Record excerpts Start Marker

(** ** Requests and answers *)
(** What axum's extractors answer instead of calling a handler. *)
Inductive Rejection := BadRequest | NotAMethod | PayloadTooLarge | UnsupportedMediaType | Unprocessable | UpgradeRequired.
Definition rejection_status (r : Rejection) : Z :=
  match r with
  | BadRequest => 400 | NotAMethod => 405 | PayloadTooLarge => 413 | UnsupportedMediaType => 415 | Unprocessable => 422
  | UpgradeRequired => 426
  end.
(** The parts of a request, each as its extractor reads it; a header that is
    not text counts as absent. *)
Record Request := mkRequest {
  rq_method : Method; rq_path : list Z; rq_authorization : option (list Z); rq_protocols : option (list Z); rq_peer : IpAddr;
  rq_export : Rejection + ExportQuery; rq_bundle : Rejection + list Z; rq_notes : Rejection + option (list Z);
  rq_bundle_body : Rejection + BundleRequest;
  rq_note_body : Rejection + (AnnotationTarget * list Z * option (list Z));
  rq_upgrade : Rejection + unit }.
(** What the outside answers while it is served: clocks, fresh names, the
    manager's directories, the files and the exporters. *)
Record Env := mkEnv {
  e_now1 : Z; e_now2 : Z; e_now_ms : Z; e_utc : Z; e_name : list Z; e_fresh : Z; e_freshs : nat -> Z; e_fails : step -> bool;
  e_dir : Z -> option (list Z); e_root : option (list Z); e_exists : list Z -> bool; e_canonicalize : list Z -> option (list (list Z));
  e_index : list Z -> bool;
  e_export : ExportFormat -> list Z -> option (list Z) -> option (list Z) -> option (list Z) * result unit;
  e_io : persist_io; e_report : DetectReport.Report; e_verify : AiVerify.ReadAnswer; e_slot : bool }.

Record VersionInfo := mkVersion { v_version : list Z; v_subprotocol : list Z; v_log_format : list Z }.
Definition SUBPROTOCOL : list Z := lit "tracemux.v1".
Definition version_current (pkg_version : list Z) : VersionInfo := mkVersion pkg_version (lit "tracemux.v1") (lit "1.0.0").

Inductive Answer :=
| AText (s : list Z) | AVersion (v : VersionInfo) | ADetect (r : DetectReport.Report) | AVerify (r : Z + Decoder.Value)
| ARange (error_id : list Z) | AExport (r : Downloads.Response) | ANotes (r : Annotations.Response) | AUpgrade (u : Upgrade)
| ARejected (status : Z).
Definition notes_status (r : Annotations.Response) : Z :=
  match r with RList _ | RAnnotation _ => 200 | RNoContent => 204 | RError e _ => Annotations.status e end.
Definition answer_status (a : Answer) : Z :=
  match a with
  | AText _ | AVersion _ | ADetect _ => 200
  | AVerify (inl s) => s
  | AVerify (inr _) => 200
  | ARange _ => 501
  | AExport r => r_status r
  | ANotes r => notes_status r
  | AUpgrade Unauthorized => 401
  | AUpgrade CapReached => 503
  | AUpgrade Upgraded => 101
  | ARejected s => s
  end.

(** The route is reserved: it answers 501 whatever session is named. *)
Definition range_handler (sid : list Z) : Answer := ARange (lit "E-3201").

(** The state the handlers share. *)
Record App := mkApp { ap_notes : AnnotationStore; ap_down : Server }.

Section Routes.
  Context {M : Type} (phc_ok : list Z -> bool) (verify_password : list Z -> list Z -> bool).
  (** UUIDs, dates, header values, percent-encoded path segments, JSON. *)
  Context (parse_uuid : list Z -> option Z) (uuid_str : Z -> list Z) (rfc3339_secs : Z -> option (list Z)) (header_ok : list Z -> bool)
    (percent_decode : list Z -> option (list Z)) (to_string : Annotation -> option (list Z)) (parse_value : list Z -> option Decoder.Value).
  Context (temp_dir pkg_version : list Z).
  Variable l : Listening (M := M).

(** [authorize_export] and [authorize_annotations]. *)
Definition authorized (r : Request) : bool :=
  match authorize_http phc_ok verify_password (rq_authorization r) (rq_peer r) (l_auth l) (l_no_auth l) with Ok _ => true | _ => false end.
Definition notes_request (r : Request) : Annotations.Request :=
  Annotations.mkRequest (rq_authorization r) (rq_peer r) (l_auth l) (l_no_auth l).

(** An extractor that refuses answers for the handler. *)
Definition extract {A} (x : Rejection + A) (s : App) (k : A -> App * Answer) : App * Answer :=
  match x with inl e => (s, ARejected (rejection_status e)) | inr a => k a end.
(** [AxumPath<String>]: the one parameter, decoded. *)
Definition path_param (ps : list (list Z)) : Rejection + list Z :=
  match ps with [p] => match percent_decode p with Some v => inr v | None => inl BadRequest end | _ => inl BadRequest end.
Definition with_down (s : App) (x : Server * Downloads.Response) : App * Answer := (mkApp (ap_notes s) (fst x), AExport (snd x)).
Definition with_notes (s : App) (x : AnnotationStore * Annotations.Response) : App * Answer := (mkApp (fst x) (ap_down s), ANotes (snd x)).

(** The downloads in what the environment answers. *)
Definition export_get (e : Env) (ok : bool) (sid : list Z) (q : ExportQuery) (s : Server) : Server * Downloads.Response :=
  export_handler parse_uuid uuid_str (e_dir e) (e_root e) (e_exists e) (e_canonicalize e) (e_index e) (e_export e)
    header_ok temp_dir (l_defaults l) ok (e_now1 e) (e_fails e) (e_fresh e) sid q s.
Definition bundle_get (e : Env) (ticket : list Z) (s : Server) : Server * Downloads.Response :=
  export_bundle_handler parse_uuid uuid_str rfc3339_secs (e_dir e) (e_root e) (e_exists e) (e_canonicalize e) (e_index e)
    (e_export e) header_ok temp_dir (l_defaults l) (e_now1 e) (e_now_ms e) (e_fails e) (e_fresh e) (e_freshs e) ticket s.

Definition call (h : Handler) (ps : list (list Z)) (e : Env) (r : Request) (s : App) : App * Answer :=
  match h with
  | Healthz | Readyz => (s, AText (lit "ok"))
  | GetVersion => (s, AVersion (version_current pkg_version))
  | GetDetect => (s, ADetect (e_report e))
  | AiVerifyGet => (s, AVerify (AiVerify.verify parse_value (e_verify e)))
  | Range => extract (path_param ps) s (fun sid => (s, range_handler sid))
  | ExportGet =>
      extract (path_param ps) s (fun sid => extract (rq_export r) s (fun q =>
        with_down s (export_get e (authorized r) sid q (ap_down s))))
  | ExportTicket =>
      extract (path_param ps) s (fun sid => extract (rq_export r) s (fun q =>
        with_down s (export_ticket_handler parse_uuid (l_defaults l) (authorized r) (e_now1 e) (e_now2 e) (e_name e) sid q (ap_down s))))
  | BundleTicket =>
      extract (rq_bundle_body r) s (fun req =>
        with_down s (export_bundle_ticket_handler (authorized r) (e_now1 e) (e_now2 e) (e_name e) req (ap_down s)))
  | BundleGet =>
      extract (rq_bundle r) s (fun ticket =>
        with_down s (bundle_get e ticket (ap_down s)))
  | NotesList =>
      extract (rq_notes r) s (fun sid => (s, ANotes (list_handler parse_uuid phc_ok verify_password (ap_notes s) (notes_request r) sid)))
  | NoteUpsert =>
      extract (path_param ps) s (fun id => extract (rq_note_body r) s (fun b =>
        with_notes s (upsert_handler to_string parse_uuid phc_ok verify_password (ap_notes s) (notes_request r) id (fst (fst b)) (snd (fst b))
          (snd b) (e_utc e) (e_io e))))
  | NoteDelete =>
      extract (path_param ps) s (fun id =>
        with_notes s (delete_handler to_string parse_uuid phc_ok verify_password (ap_notes s) (notes_request r) id (e_io e)))
  | WsGet =>
      extract (rq_upgrade r) s (fun _ => (s, AUpgrade (ws_handler phc_ok verify_password l (rq_protocols r) (rq_peer r) (e_slot e))))
  end.
Definition handle (e : Env) (r : Request) (s : App) : App * Answer :=
  match routed (rq_method r) (rq_path r) with
  | ToHandler h ps => call h ps e r s
  | MethodNotAllowed => (s, ARejected 405)
  | NoRoute => (s, ARejected 404)
  end.

(** ** A run: requests, and the responses of earlier downloads being sent *)
Inductive Event := Req (e : Env) (r : Request) | Poll (i : nat) (rd : read) | Drop (i : nat).
Definition app_step (s : App) (ev : Event) : App :=
  match ev with
  | Req e r => fst (handle e r s)
  | Poll i rd => mkApp (ap_notes s) (fst (poll_stream i rd (ap_down s)))
  | Drop i => mkApp (ap_notes s) (drop_stream i (ap_down s))
  end.
(** A server that has just started to listen. *)
Definition app_start (fs : Fs) : App := mkApp (l_notes l) (Downloads.mkServer ∅ ∅ fs []).
Definition app_run (fs : Fs) (evs : list Event) : App := foldl app_step (app_start fs) evs.

(** ** The tickets of a run *)
(** What a request does to the tickets of single downloads, and of bundles. *)
Definition down_op (ev : Event) : option (Tickets.op DownloadTicketScope) :=
  match ev with
  | Req e r =>
      match routed (rq_method r) (rq_path r) with
      | ToHandler h ps =>
          match h, path_param ps, rq_export r with
          | ExportGet, inr sid, inr q =>
              if authorized r then None
              else match q_ticket q, ticket_scope parse_uuid sid q (l_defaults l) with
                   | Some k, Ok sc => Some (Tickets.Consume (e_now1 e) k sc)
                   | _, _ => None
                   end
          | ExportTicket, inr sid, inr q =>
              if authorized r then
                match ticket_scope parse_uuid sid q (l_defaults l) with
                | Ok sc => Some (Tickets.Issue (e_now1 e) (e_now2 e) (e_name e) sc)
                | _ => None
                end
              else None
          | _, _, _ => None
          end
      | _ => None
      end
  | _ => None
  end.
Definition bundle_op (ev : Event) : option (Tickets.op BundleRequest) :=
  match ev with
  | Req e r =>
      match routed (rq_method r) (rq_path r) with
      | ToHandler h ps =>
          match h, rq_bundle r, rq_bundle_body r with
          | BundleGet, inr k, _ => Some (Tickets.Consume (e_now1 e) k (mkBundle [] [] None None None))
          | BundleTicket, _, inr req =>
              if authorized r then
                match validate_bundle_request (zlen (b_entries req)) (b_format req) with
                | Ok _ => Some (Tickets.Issue (e_now1 e) (e_now2 e) (e_name e) req)
                | _ => None
                end
              else None
          | _, _, _ => None
          end
      | _ => None
      end
  | _ => None
  end.
#[local] Instance ExportBundleEntry_eq_dec : EqDecision ExportBundleEntry.
Proof. solve_decision. Defined.
#[local] Instance BundleRequest_eq_dec : EqDecision BundleRequest.
Proof. solve_decision. Defined.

Record excerpts End Marker

Instructions to follow: For the listing above, print only the lines starting at the line containing "(status : Z)." and ending at the line containing "(percent_decode : list", exactly, both included.

Answer to the exercise:
| ARejected (status : Z).
Definition notes_status (r : Annotations.Response) : Z :=
  match r with RList _ | RAnnotation _ => 200 | RNoContent => 204 | RError e _ => Annotations.status e end.
Definition answer_status (a : Answer) : Z :=
  match a with
  | AText _ | AVersion _ | ADetect _ => 200
  | AVerify (inl s) => s
  | AVerify (inr _) => 200
  | ARange _ => 501
  | AExport r => r_status r
  | ANotes r => notes_status r
  | AUpgrade Unauthorized => 401
  | AUpgrade CapReached => 503
  | AUpgrade Upgraded => 101
  | ARejected s => s
  end.

(** The route is reserved: it answers 501 whatever session is named. *)
Definition range_handler (sid : list Z) : Answer := ARange (lit "E-3201").

(** The state the handlers share. *)
Record App := mkApp { ap_notes : AnnotationStore; ap_down : Server }.

Section Routes.
  Context {M : Type} (phc_ok : list Z -> bool) (verify_password : list Z -> list Z -> bool).
  (** UUIDs, dates, header values, percent-encoded path segments, JSON. *)
  Context (parse_uuid : list Z -> option Z) (uuid_str : Z -> list Z) (rfc3339_secs : Z -> option (list Z)) (header_ok : list Z -> bool)
    (percent_decode : list Z -> option (list Z)) (to_string : Annotation -> option (list Z)) (parse_value : list Z -> option Decoder.Value).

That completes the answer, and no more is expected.